--- Try it ---
Transcribe the stretch of entries below from the line with "rewrite (memcpy_from_ok 64) by lia." through the line with "cbn [fst snd].", exactly and with both ends included; leave out all other lines.

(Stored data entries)
*** Begin section ***
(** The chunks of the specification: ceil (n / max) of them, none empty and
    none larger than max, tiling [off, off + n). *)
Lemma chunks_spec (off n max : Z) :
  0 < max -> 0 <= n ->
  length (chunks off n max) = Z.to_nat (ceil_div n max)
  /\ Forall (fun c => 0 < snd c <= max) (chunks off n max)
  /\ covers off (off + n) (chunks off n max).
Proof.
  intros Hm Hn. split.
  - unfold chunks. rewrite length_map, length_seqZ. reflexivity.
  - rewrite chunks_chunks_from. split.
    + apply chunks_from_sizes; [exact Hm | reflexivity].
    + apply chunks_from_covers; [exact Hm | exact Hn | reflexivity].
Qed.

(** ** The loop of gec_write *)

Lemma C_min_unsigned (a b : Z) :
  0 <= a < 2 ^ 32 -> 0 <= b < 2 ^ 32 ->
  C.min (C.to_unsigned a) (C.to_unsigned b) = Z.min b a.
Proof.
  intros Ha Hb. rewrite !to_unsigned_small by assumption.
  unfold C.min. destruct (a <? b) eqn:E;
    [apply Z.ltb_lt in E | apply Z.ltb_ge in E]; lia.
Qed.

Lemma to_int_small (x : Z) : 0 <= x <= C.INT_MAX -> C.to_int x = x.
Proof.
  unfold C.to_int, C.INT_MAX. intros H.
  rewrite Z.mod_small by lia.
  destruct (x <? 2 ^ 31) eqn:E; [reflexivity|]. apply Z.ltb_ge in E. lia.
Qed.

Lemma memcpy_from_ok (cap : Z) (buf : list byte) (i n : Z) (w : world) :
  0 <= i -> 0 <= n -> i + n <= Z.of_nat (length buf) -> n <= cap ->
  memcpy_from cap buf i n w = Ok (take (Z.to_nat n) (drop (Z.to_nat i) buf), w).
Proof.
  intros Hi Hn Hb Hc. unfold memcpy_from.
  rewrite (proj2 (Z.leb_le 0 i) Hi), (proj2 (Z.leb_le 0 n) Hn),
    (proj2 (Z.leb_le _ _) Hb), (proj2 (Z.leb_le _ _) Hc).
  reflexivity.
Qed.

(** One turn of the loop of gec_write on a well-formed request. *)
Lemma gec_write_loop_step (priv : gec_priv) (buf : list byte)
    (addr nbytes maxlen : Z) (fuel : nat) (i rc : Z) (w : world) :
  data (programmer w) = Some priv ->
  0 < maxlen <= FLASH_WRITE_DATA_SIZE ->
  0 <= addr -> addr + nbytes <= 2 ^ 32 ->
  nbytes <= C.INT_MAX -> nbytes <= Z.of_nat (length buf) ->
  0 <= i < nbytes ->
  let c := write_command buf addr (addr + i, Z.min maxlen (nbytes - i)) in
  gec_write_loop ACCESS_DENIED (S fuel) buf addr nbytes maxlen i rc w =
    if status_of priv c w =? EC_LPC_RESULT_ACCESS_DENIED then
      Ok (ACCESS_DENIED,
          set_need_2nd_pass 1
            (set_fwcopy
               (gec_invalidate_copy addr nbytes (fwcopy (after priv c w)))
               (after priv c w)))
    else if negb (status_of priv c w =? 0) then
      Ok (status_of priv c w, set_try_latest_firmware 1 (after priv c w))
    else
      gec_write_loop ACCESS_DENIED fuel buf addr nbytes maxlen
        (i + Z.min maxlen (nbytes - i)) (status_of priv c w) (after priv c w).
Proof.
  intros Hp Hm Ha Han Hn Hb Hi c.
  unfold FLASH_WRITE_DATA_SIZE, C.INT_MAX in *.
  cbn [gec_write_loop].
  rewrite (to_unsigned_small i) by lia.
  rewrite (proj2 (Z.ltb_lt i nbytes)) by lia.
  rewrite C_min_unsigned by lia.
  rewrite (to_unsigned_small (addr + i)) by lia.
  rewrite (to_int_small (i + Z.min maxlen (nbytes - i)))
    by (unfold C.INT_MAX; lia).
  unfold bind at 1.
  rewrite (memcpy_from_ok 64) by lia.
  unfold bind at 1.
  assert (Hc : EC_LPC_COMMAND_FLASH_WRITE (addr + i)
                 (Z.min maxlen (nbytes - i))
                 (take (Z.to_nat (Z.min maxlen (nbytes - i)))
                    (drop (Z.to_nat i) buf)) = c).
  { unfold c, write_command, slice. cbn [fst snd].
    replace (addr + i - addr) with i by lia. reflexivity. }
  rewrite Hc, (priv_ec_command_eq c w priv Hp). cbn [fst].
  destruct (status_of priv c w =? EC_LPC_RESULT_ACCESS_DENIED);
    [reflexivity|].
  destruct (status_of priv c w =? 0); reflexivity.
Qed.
*** End section ***
*** Begin section ***
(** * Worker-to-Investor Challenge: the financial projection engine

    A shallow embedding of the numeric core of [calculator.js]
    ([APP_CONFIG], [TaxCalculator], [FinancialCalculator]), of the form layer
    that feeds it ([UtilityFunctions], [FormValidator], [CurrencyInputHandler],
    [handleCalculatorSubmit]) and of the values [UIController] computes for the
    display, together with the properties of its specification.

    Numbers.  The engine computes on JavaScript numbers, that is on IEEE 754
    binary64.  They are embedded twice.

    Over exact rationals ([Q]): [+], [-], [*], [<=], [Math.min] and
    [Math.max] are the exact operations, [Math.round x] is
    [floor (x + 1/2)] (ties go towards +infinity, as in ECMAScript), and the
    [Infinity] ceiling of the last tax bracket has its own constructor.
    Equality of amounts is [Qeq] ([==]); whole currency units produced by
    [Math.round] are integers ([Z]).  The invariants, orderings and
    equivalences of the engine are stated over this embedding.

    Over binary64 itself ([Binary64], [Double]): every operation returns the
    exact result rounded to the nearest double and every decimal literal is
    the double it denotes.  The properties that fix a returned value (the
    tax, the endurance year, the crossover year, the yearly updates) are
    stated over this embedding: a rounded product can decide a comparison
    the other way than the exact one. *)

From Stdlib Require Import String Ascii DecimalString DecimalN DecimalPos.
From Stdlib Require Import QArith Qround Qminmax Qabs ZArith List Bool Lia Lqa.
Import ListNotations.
*** End section ***
--- Your response ---
  rewrite (memcpy_from_ok 64) by lia.
  unfold bind at 1.
  assert (Hc : EC_LPC_COMMAND_FLASH_WRITE (addr + i)
                 (Z.min maxlen (nbytes - i))
                 (take (Z.to_nat (Z.min maxlen (nbytes - i)))
                    (drop (Z.to_nat i) buf)) = c).
  { unfold c, write_command, slice. cbn [fst snd].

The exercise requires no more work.